AGUIBOU PLEURE SON PÈRE ARONA

Hommage

Afrique Connection | 27 / 07 / 2017 à 10:15

Adieu mon ami, père Arona Diop. Depuis l'annonce de ton rappel à Allah (swt), les images ne cessent de défiler dans ma tête. Qui pour remettre au goût du jour, les échanges sulfureux, dont l'estime réciproque en est le socle, et d'autres, celles là plus nombreuses, pour me faire revivre les confessions intimes de deux créatures qui s'aiment et s'apprécient par Allah.

(...) Moustapha Niasse venait de se faire congédier par le président Wade

 

Lorsque j'ai adhéré à l'AFP, en 2001, au mois d'avril précisément de cette année, Moustapha Niasse venait de se faire congédier par le président Wade. Ce que, en son temps, nous avions déploré et condamné, car cela avait tout l'air d'une trahison, j'avais été convié à une réunion de la direction de Paris par Amadou Ndiaye, où il m'a été loisible d'exposer ma lecture quant aux perspectives.

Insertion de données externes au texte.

(** * Sentence splitting and keyword sampling of [instructions_util.py]

    A shallow embedding of [lm_eval/tasks/ifeval_mt/instructions_util.py]:
    Python strings are lists of Unicode code points, the [re] patterns of
    the module are terms of a small regular-expression type run by a
    backtracking matcher, and the calls that can raise return a [result]. *)

From Stdlib Require Import Ascii String.
From Stdlib Require Import List NArith ZArith Bool Lia Arith Permutation.
Import ListNotations.

Set Implicit Arguments.

(** ** Python strings *)

Module Py.

(** A character is a code point, a [str] a sequence of them. *)
Definition char := N.
Definition str := list char.

(** Exceptions the modelled calls can raise. *)
Inductive exn :=
| ReError      (* re.error: invalid group reference in a template *)
| ValueError.  (* random.sample: sample larger than population or negative *)

Inductive result (A : Type) :=
| Ok (a : A)
| Raise (e : exn).
Arguments Ok {A} a.
Arguments Raise {A} e.

Definition bind {A B} (m : result A) (f : A -> result B) : result B :=
  match m with
  | Ok a => f a
  | Raise e => Raise e
  end.

(** Source literals are UTF-8 text; [utf8] reads one as code points. *)
Fixpoint bytes_of (s : string) : list N :=
  match s with
  | EmptyString => []
  | String a s' => N_of_ascii a :: bytes_of s'
  end.

Definition cont (b : N) : N := N.land b 63.

Fixpoint decode (b : list N) : str :=
  match b with
  | [] => []
  | b0 :: r =>
      if (b0 <? 128)%N then b0 :: decode r
      else if (b0 <? 224)%N then
        match r with
        | b1 :: r' =>
            N.lor (N.shiftl (N.land b0 31) 6) (cont b1) :: decode r'
        | _ => []
        end
      else if (b0 <? 240)%N then
        match r with
        | b1 :: b2 :: r' =>
            N.lor (N.shiftl (N.land b0 15) 12)
              (N.lor (N.shiftl (cont b1) 6) (cont b2)) :: decode r'
        | _ => []
        end
      else
        match r with
        | b1 :: b2 :: b3 :: r' =>
            N.lor (N.shiftl (N.land b0 7) 18)
              (N.lor (N.shiftl (cont b1) 12)
                 (N.lor (N.shiftl (cont b2) 6) (cont b3))) :: decode r'
        | _ => []
        end
  end.

Definition utf8 (s : string) : str := decode (bytes_of s).
Arguments utf8 s%_string.

(** The characters [str.strip()] removes and [\s] matches: CPython's
    [Py_UNICODE_ISSPACE]. *)
Definition is_space (c : char) : bool :=
  ((9 <=? c) && (c <=? 13) || (28 <=? c) && (c <=? 32)
   || (c =? 133) || (c =? 160) || (c =? 5760)
   || (8192 <=? c) && (c <=? 8202)
   || (c =? 8232) || (c =? 8233) || (c =? 8239) || (c =? 8287)
   || (c =? 12288))%N.

Fixpoint lstrip (s : str) : str :=
  match s with
  | c :: s' => if is_space c then lstrip s' else s
  | [] => []
  end.

Definition rstrip (s : str) : str := rev (lstrip (rev s)).

(** [s.strip()] *)
Definition strip (s : str) : str := rstrip (lstrip s).

(** [s.startswith(p)] *)
Fixpoint starts_with (p s : str) : bool :=
  match p, s with
  | [], _ => true
  | x :: p', y :: s' => (x =? y)%N && starts_with p' s'
  | _ :: _, [] => false
  end.

(** [sub in s] *)
Fixpoint contains (sub s : str) : bool :=
  starts_with sub s ||
  match s with
  | [] => false
  | _ :: s' => contains sub s'
  end.

(** [s.replace(old, new)] for a non-empty [old]: occurrences are taken
    left to right and do not overlap; [skip] counts the characters of
    the current occurrence that are still to be passed over. *)
Fixpoint replace_go (old new s : str) (skip : nat) : str :=
  match s with
  | [] => []
  | c :: s' =>
      match skip with
      | S k => replace_go old new s' k
      | O =>
          if starts_with old s
          then new ++ replace_go old new s' (length old - 1)
          else c :: replace_go old new s' 0
      end
  end.

Definition replace (old new s : str) : str := replace_go old new s 0.

(** [s.split(sep)] for a non-empty [sep]. *)
Fixpoint split_go (sep s : str) (skip : nat) : list str :=
  match s with
  | [] => [[]]
  | c :: s' =>
      match skip with
      | S k => split_go sep s' k
      | O =>
          if starts_with sep s
          then [] :: split_go sep s' (length sep - 1)
          else
            match split_go sep s' 0 with
            | piece :: rest => (c :: piece) :: rest
            | [] => [[c]]
            end
      end
  end.

Definition split (sep s : str) : list str := split_go sep s 0.

(** [sep.join(l)] *)
Fixpoint join (sep : str) (l : list str) : str :=
  match l with
  | [] => []
  | [x] => x
  | x :: l' => x ++ sep ++ join sep l'
  end.

(** [s * n] *)
Fixpoint times (s : str) (n : nat) : str :=
  match n with
  | O => []
  | S n' => s ++ times s n'
  end.

End Py.

Import Py.
Notation "x <- m ;; k" := (bind m (fun x => k))
  (at level 61, m at next level, right associativity).

(** ** The fragment of [re] the module uses *)

Module Re.

(** Character sets: a literal, a range, a union of sets, and [\s]. *)
Inductive cclass :=
| CChar (c : char)
| CRange (lo hi : char)
| CUnion (a b : cclass)
| CSpace.

Fixpoint cmatch (k : cclass) (c : char) : bool :=
  match k with
  | CChar x => (c =? x)%N
  | CRange lo hi => ((lo <=? c) && (c <=? hi))%N
  | CUnion a b => cmatch a c || cmatch b c
  | CSpace => is_space c
  end.

(** Patterns.  [RGroup] is a capturing group; groups are numbered by
    their opening parenthesis, as [re] does.  [RRep k n] is [k{n,}]. *)
Inductive regex :=
| REps
| RChar (k : cclass)
| RSeq (r1 r2 : regex)
| RAlt (r1 r2 : regex)
| RGroup (r : regex)
| ROpt (r : regex)
| RRep (k : cclass) (n : nat).

Fixpoint ngroups (r : regex) : nat :=
  match r with
  | REps | RChar _ | RRep _ _ => 0
  | RSeq r1 r2 | RAlt r1 r2 => ngroups r1 + ngroups r2
  | RGroup r => S (ngroups r)
  | ROpt r => ngroups r
  end.

(** Captured groups, latest first. *)
Definition caps := list (nat * str).

(** Greedy repetition of one character set: longest run first. *)
Fixpoint rep_matches (k : cclass) (n : nat) (s : str) : list (str * str) :=
  match s with
  | x :: s' =>
      if cmatch k x
      then map (fun ms => (x :: fst ms, snd ms)) (rep_matches k (pred n) s')
      else []
  | [] => []
  end ++ (if (n =? 0)%nat then [([], s)] else []).

(** All ways [r] matches a prefix of [s], in the order a backtracking
    matcher tries them: (matched text, remaining text, captures).
    [base] is the number of groups opened to the left of [r]. *)
Fixpoint rmatch (r : regex) (base : nat) (s : str) (cs : caps)
  : list (str * str * caps) :=
  match r with
  | REps => [([], s, cs)]
  | RChar k =>
      match s with
      | x :: s' => if cmatch k x then [([x], s', cs)] else []
      | [] => []
      end
  | RSeq r1 r2 =>
      flat_map
        (fun a =>
           map (fun b => (fst (fst a) ++ fst (fst b), snd (fst b), snd b))
             (rmatch r2 (base + ngroups r1) (snd (fst a)) (snd a)))
        (rmatch r1 base s cs)
  | RAlt r1 r2 => rmatch r1 base s cs ++ rmatch r2 (base + ngroups r1) s cs
  | RGroup r =>
      map (fun a => (fst (fst a), snd (fst a), (S base, fst (fst a)) :: snd a))
        (rmatch r (S base) s cs)
  | ROpt r => rmatch r base s cs ++ [([], s, cs)]
  | RRep k n => map (fun ms => (fst ms, snd ms, cs)) (rep_matches k n s)
  end.

(** The match [re] reports at the start of [s]: the first one. *)
Definition match_at (r : regex) (s : str) : option (str * str * caps) :=
  hd_error (rmatch r 0 s []).

(** [match.group(i)] inside a template: an unmatched group is empty. *)
Fixpoint group (cs : caps) (i : nat) : str :=
  match cs with
  | [] => []
  | (j, m) :: cs' => if (i =? j)%nat then m else group cs' i
  end.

Un exposé qui avait trouvé une résonance fort appréciable chez toi et que tu avais bien du mal à cacher, pour qui connaît ton caractère entier, fait tout d'un bloc. Depuis ce jour, il ne passait une semaine sans que nous nous voyions ou nous parlions. Plus important encore, j'étais devenu ton fils et toi mon père. Quelques soient les vicissitudes de la vie, que ce soient dans les pics de tensions ou dans les périodes bonenfantes, l'amour prenait, en toutes occasions, le dessus. Que la faucheuse peut nous paraître traîtresse par moment.

Adieu mon père, tu t'en es allé, l'âme libérée de son tombeau corporel, pour voyager vers l'éternité

 

Si je soupçonnais un seul instant que cet après-midi d'un mois d'octobre de 2015, où nous avons pris un café dans une boutique de la galerie du centre commercial de bagnolet, allait être notre dernière entrevue, j'allais immortaliser davantage ce moment. Bien que le contenu de nos échanges reste encore frais dans ma mémoire. J'aurais sacrifié le coq à Esculape, comme le fît Criton pour Socrate.

Je l'aurais remercié de m'avoir guéri de la vie par les enseignements que nos échanges ont enrichi mon âme sylphide. Oui, père Arona de ta voix rocailleuse, j'ai appris la sagesse que seule distille l'expérience de la vie, avec toute la charge de nuance et d'équivoque dont le décryptage requiert bien plus que le triptyque arendtien, la pensée, le jugement et la morale. Adieu mon père, tu t'en es allé, l'âme libérée de son tombeau corporel, pour voyager vers l'éternité. Puisse Allah t'accueillir dans son paradis très haut et te réserver une place de choix aux côtés de ses élus et prophètes.